Let us get one thing straight: Breaking up is hard. Having your heart broken is even harder. It is a filthy business filled with heartache, tears and possibly resentment. We have all been there; either we were the ones to have our hearts broken or we were the ones to do the breaking up, and it does not make it any easier being the one responsible for another person’s pain.

This is why we often revert to the polite LJBF phrase in order to try as much as possible to avoid social embarrassment, hurt feelings and ensuring you do not end up with a stalker on your hands – let’s just say social media stalking does not count.

If you have been in this situation you probably know how this uncomfortable dilemma unfolds. But if you have not been there, and are contemplating the possibility of letting the person you are dating or are in a relationship with down easily; here are a few things you need to consider before uttering this dreaded phrase, “Let’s just be friends.”

1. Disintegration of the friendship foundation

Many of you were friends before you started dating and found yourself falling in love with each other. Nonetheless, once you find that things are not working out between the two of you and you let him know that you want to be “just friends,” you have to realize that things will possibly never be the same again.

After all, too much water has run under the bridge and despite your effort to let him down easily, his ego will most likely be bruised and if he loved you – he will be hurt. It is unfortunate to see the friendship dissolve, but if the two of you were not meant to be as a couple you have to say something and be honest about it.

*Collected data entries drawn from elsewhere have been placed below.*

(** X6. Before the year 9999 and on a store whose resolvable records are all
    dates, [upcoming] with an accepted number of days raises exactly because
    of leap days: it raises [ValueError] as soon as a resolved member has a
    February 29 record and today is not February 29, and it returns normally
    when there is no such record. *)
Theorem upcoming_raises_on_leap_days_only
  (ctx : context) (now : datetime) (days : Z) (w : world) :
  let all_birthdays := all_members (guild_id (ctx_guild ctx)) w in
  valid now = true ->
  year now < 9999 ->
  1 <= days <= 365 ->
  (forall mid bd, all_birthdays !! mid = Some bd -> mid ∈ guild_members (ctx_guild ctx) ->
     _check_date_fields (year_or_1 (bd_year bd)) (bd_month bd) (bd_day bd) = true) ->
  ((exists mid bd, all_birthdays !! mid = Some bd /\ mid ∈ guild_members (ctx_guild ctx) /\
                   bd_month bd = 2 /\ bd_day bd = 29 /\ ~ on_day now bd) ->
   (upcoming ctx now days w).2 = Raise ValueError) /\
  ((forall mid bd, all_birthdays !! mid = Some bd -> mid ∈ guild_members (ctx_guild ctx) ->
      bd_month bd = 2 -> bd_day bd = 29 -> on_day now bd) ->
   (upcoming ctx now days w).2 = Ret tt).
Proof.
  cbv zeta. intros Hv Hy Hd Hdates.
  rewrite (upcoming_in_range _ _ _ _ Hd). cbv zeta.
  destruct (parse_bdays _ _ _ _) as [st|e] eqn:Hp.
  - split.
    + intros (mid & bd & Hl & Hm & Hmo & Hda & Hnt). exfalso.
      apply elem_of_map_to_list in Hl.
      destruct (loop_returns_each _ _ _ _ _ _ Hp _ Hl) as [r Hr].
      rewrite (classify_leap_day_raises _ _ _ _ _ Hm Hmo Hda Hnt) in Hr. discriminate.
    + intros _. by destruct (decide (size st.1 = 0%nat)).
  - unfold parse_bdays in Hp. apply loop_raises_inv in Hp as ([mid bd] & Hin & Hc).
    apply elem_of_map_to_list in Hin.
    apply (classify_raise_inv _ _ _ _ _ Hv Hy) in Hc as (-> & Hm & Hc). cbn [fst snd] in *.
    split; [reflexivity|]. intros Hnone. exfalso.
    destruct Hc as [Hbad|(Hmo & Hda & Hnt)].
    + rewrite (Hdates mid bd Hin Hm) in Hbad. discriminate.
    + exact (Hnt (Hnone mid bd Hin Hm Hmo Hda)).
Qed.

Lemma upcoming_raises_on_leap_days_only_witness :
  let ctx := mkctx (mkguild 1 {[5; 6]}) 5 0 in
  let now := mkdt 2023 3 1 9 30 0 0 in
  let w := mkworld {[1 := {[5 := mkbday (Some 2000) 2 29; 6 := mkbday None 3 4]}]} ∅ [] in
  (upcoming ctx now 7 w).2 = Raise ValueError.
Proof.
  cbv zeta.
  refine (proj1 (upcoming_raises_on_leap_days_only
                   (mkctx (mkguild 1 {[5; 6]}) 5 0) (mkdt 2023 3 1 9 30 0 0) 7
                   (mkworld {[1 := {[5 := mkbday (Some 2000) 2 29; 6 := mkbday None 3 4]}]}
                            ∅ [])
                   eq_refl eq_refl
                   (conj (Zle_bool_imp_le 1 7 eq_refl) (Zle_bool_imp_le 7 365 eq_refl))
                   _) _).
  - intros mid bd Hl _.
    change (({[5 := mkbday (Some 2000) 2 29; 6 := mkbday None 3 4]} : gmap Z bday) !! mid
            = Some bd) in Hl.
    apply lookup_insert_Some in Hl as [[_ <-]|[_ Hl]]; [reflexivity|].
    apply lookup_singleton_Some in Hl as [_ <-]. reflexivity.
  - exists 5, (mkbday (Some 2000) 2 29).
    split; [reflexivity|]. split; [by vm_compute|]. split; [reflexivity|].
    split; [reflexivity|]. intros [H _]. discriminate.
Defined.

(** ** [upcoming]: the text of a line *)

Lemma append_empty_r (s : string) : s +:+ "" = s.
Proof.
  induction s as [|c s IH]; [reflexivity|].
  change (String c (s +:+ "") = String c s). by rewrite IH.
Qed.

(** X7. A line listed for a record without a year is the bare mention of the
    member and shows no age. A line of group 0 (a birthday today) for a
    record with a year [y] reads "<mention> turns <today's year - y>". *)
Theorem upcoming_line_text
  (g : guild) (now : datetime) (days : Z) (all_birthdays : gmap Z bday) (st : loop_state)
  (k : Z) (e : entry) :
  valid now = true ->
  parse_bdays g now days all_birthdays = Ret st ->
  (k, e) ∈ flat (sorted_items st.1) ->
  exists bd,
    all_birthdays !! e_member e = Some bd /\
    (bd_year bd = None ->
     e_age e = None /\ e_text e = mention (mkmember (e_member e))) /\
    (forall y, bd_year bd = Some y -> y <> 0 -> y <> 1 -> k = 0 ->
       e_age e = Some (year now - y) /\
       e_text e = mention (mkmember (e_member e)) +:+ " turns " +:+ pretty (year now - y)).
Proof.
  intros Hv Hp Hin.
  apply (listed_iff _ _ _ _ _ _ _ Hv Hp) in Hin as (mid & bd & Hl & _ & Hc).
  exists bd.
  assert (e_member e = mid) as Hmid.
  { destruct Hc as [(_ & _ & ->)|(_ & nb & _ & _ & _ & ->)]; apply make_entry_member. }
  rewrite Hmid. split; [assumption|]. split.
  - intros Hy.
    destruct Hc as [(_ & _ & ->)|(_ & nb & _ & _ & _ & ->)];
      unfold make_entry, birthday_dt_of; rewrite Hy; cbn; by rewrite append_empty_r.
  - intros y Hy Hy0 Hy1 ->.
    destruct Hc as [(_ & _ & ->)|(_ & nb & _ & _ & Hk & _)]; [|lia].
    unfold make_entry, birthday_dt_of. rewrite Hy.
    cbn [year year_or_1 replace_midnight].
    apply Z.eqb_neq in Hy0, Hy1. rewrite Hy0, Hy1. cbn [e_age e_text member_id].
    split; reflexivity.
Qed.

Lemma upcoming_line_text_witness :
  let g := mkguild 1 {[5; 6; 8]} in
  let now := mkdt 2024 12 30 9 30 0 0 in
  let all_birthdays : gmap Z bday :=
    {[5 := mkbday (Some 2000) 1 2; 6 := mkbday None 12 31; 8 := mkbday (Some 1990) 12 30]} in
  let st : loop_state :=
    ({[0 := [mkentry 8 (Some 34) "<@8> turns 34"]; 1 := [mkentry 6 None "<@6>"];
       3 := [mkentry 5 (Some 24) "<@5> will turn 24"]]},
     {[0 := "Today"; 1 := "December 31"; 3 := "January 02"]}) in
  let e := mkentry 8 (Some 34) "<@8> turns 34" in
  parse_bdays g now 7 all_birthdays = Ret st /\
  exists bd,
    all_birthdays !! e_member e = Some bd /\
    (bd_year bd = None ->
     e_age e = None /\ e_text e = mention (mkmember (e_member e))) /\
    (forall y, bd_year bd = Some y -> y <> 0 -> y <> 1 -> 0 = 0 ->
       e_age e = Some (year now - y) /\
       e_text e = mention (mkmember (e_member e)) +:+ " turns " +:+ pretty (year now - y)).
Proof.
  cbv zeta. split; [by vm_compute|].
  apply (upcoming_line_text (mkguild 1 {[5; 6; 8]}) (mkdt 2024 12 30 9 30 0 0) 7
           {[5 := mkbday (Some 2000) 1 2; 6 := mkbday None 12 31;
             8 := mkbday (Some 1990) 12 30]}
           ({[0 := [mkentry 8 (Some 34) "<@8> turns 34"]; 1 := [mkentry 6 None "<@6>"];
              3 := [mkentry 5 (Some 24) "<@5> will turn 24"]]},
            {[0 := "Today"; 1 := "December 31"; 3 := "January 02"]})
           0 (mkentry 8 (Some 34) "<@8> turns 34")).
  - reflexivity.
  - by vm_compute.
  - vm_compute. left.
Defined.

(** ** [set] and [force]: what is stored *)

Section SetForce.
Variable MIN_BDAY_YEAR : Z.

Lemma all_members_write_birthday (gid mid gid' mid' : Z) (b : bday) (w : world) :
  all_members gid' (write_birthday gid mid b w) !! mid' =
    if decide (gid' = gid /\ mid' = mid) then Some b else all_members gid' w !! mid'.
Proof.
  unfold all_members at 1, write_birthday. cbn [member_store].
  destruct (decide (gid' = gid)) as [->|Hg].
  - rewrite (lookup_insert_eq (member_store w)). cbn [default]. unfold id.
    destruct (decide (mid' = mid)) as [->|Hm].
    + rewrite (lookup_insert_eq (all_members gid w)). by rewrite decide_True.
    + rewrite (lookup_insert_ne (all_members gid w)) by congruence.
      rewrite decide_False by tauto. reflexivity.
  - rewrite (lookup_insert_ne (member_store w)) by congruence.
    rewrite decide_False by tauto. reflexivity.
Qed.

Lemma all_members_log (gid : Z) (ev : event) (w : world) :
  all_members gid (log ev w) = all_members gid w.
Proof. reflexivity. Qed.

Lemma guard_accepted (now birthday : datetime) :
  accepted MIN_BDAY_YEAR now birthday ->
  negb (year birthday =? 1) && (year birthday <? MIN_BDAY_YEAR) = false /\
  gt birthday now = false.
Proof.
  intros [Hy Hf]. split; [|assumption].
  apply andb_false_iff. rewrite negb_false_iff, Z.eqb_eq, Z.ltb_ge. tauto.
Qed.

Lemma set_accepted (ctx : context) (now birthday : datetime) (w : world) :
  accepted MIN_BDAY_YEAR now birthday ->
  set MIN_BDAY_YEAR ctx now birthday w =
    (send ("Your birthday has been set as "
           +:+ (if year birthday =? 1 then strftime_B_d birthday
                else strftime_B_d_Y birthday) +:+ ".")
          (write_birthday (guild_id (ctx_guild ctx)) (ctx_author ctx)
                          (record_of birthday) w),
     Ret tt).
Proof.
  intros Ha. destruct (guard_accepted _ _ Ha) as [Hg Hf].
  unfold set. rewrite Hg, Hf. reflexivity.
Qed.

Lemma force_accepted (ctx : context) (now : datetime) (user : Z) (user_name : string)
  (birthday : datetime) (w : world) :
  accepted MIN_BDAY_YEAR now birthday ->
  force MIN_BDAY_YEAR ctx now user user_name birthday w =
    (send (user_name +:+ "'s birthday has been set as "
           +:+ (if year birthday =? 1 then strftime_B_d birthday
                else strftime_B_d_Y birthday) +:+ ".")
          (write_birthday (guild_id (ctx_guild ctx)) user (record_of birthday) w),
     Ret tt).
Proof.
  intros Ha. destruct (guard_accepted _ _ Ha) as [Hg Hf].
  unfold force. rewrite Hg, Hf. reflexivity.
Qed.

End SetForce.

(** X8. Set, then look up. A birthday that [set] accepts (no year given or a
    year of at least [MIN_BDAY_YEAR], and not after now) is stored for the
    author: the year is stored unless it is the sentinel 1, with the month
    and the day. [force] does the same for the member it names. No other
    member's record and no guild setting changes. *)
Theorem set_force_store_lookup
  (MIN_BDAY_YEAR : Z) (ctx : context) (now : datetime) (user : Z) (user_name : string)
  (birthday : datetime) (w : world) :
  accepted MIN_BDAY_YEAR now birthday ->
  let gid := guild_id (ctx_guild ctx) in
  let w1 := (set MIN_BDAY_YEAR ctx now birthday w).1 in
  let w2 := (force MIN_BDAY_YEAR ctx now user user_name birthday w).1 in
  all_members gid w1 !! ctx_author ctx = Some (record_of birthday) /\
  all_members gid w2 !! user = Some (record_of birthday) /\
  (forall gid' mid, (gid', mid) <> (gid, ctx_author ctx) ->
     all_members gid' w1 !! mid = all_members gid' w !! mid) /\
  (forall gid' mid, (gid', mid) <> (gid, user) ->
     all_members gid' w2 !! mid = all_members gid' w !! mid) /\
  guild_store w1 = guild_store w /\ guild_store w2 = guild_store w.
Proof.
  intros Ha. cbv zeta.
  rewrite (set_accepted _ _ _ _ _ Ha), (force_accepted _ _ _ _ _ _ _ Ha).
  cbn [fst]. unfold send. rewrite !all_members_log.
  repeat split.
  - rewrite all_members_write_birthday. by rewrite decide_True.
  - rewrite all_members_write_birthday. by rewrite decide_True.
  - intros gid' mid Hne. rewrite all_members_log, all_members_write_birthday.
    rewrite decide_False; [reflexivity|]. intros [-> ->]. by apply Hne.
  - intros gid' mid Hne. rewrite all_members_log, all_members_write_birthday.
    rewrite decide_False; [reflexivity|]. intros [-> ->]. by apply Hne.
Qed.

You do not have to be cruel, but you do owe him the decency of being open about why you feel it did not work. Do not hang onto something that no longer has the possibility to grow into something better and stronger; something that no longer has a potential and a future.

If you hold on in order to save the friendship you will murder any chance of salvaging all the good aspects of the relationship. The relationship will turn into something more unpleasant and toxic for the both of you and you will start resenting each other.

You have to decide how important this person is for you and how much you care about him. Is he important enough for you to try and stay friends? Do you care enough about him to allow him to find happiness somewhere else?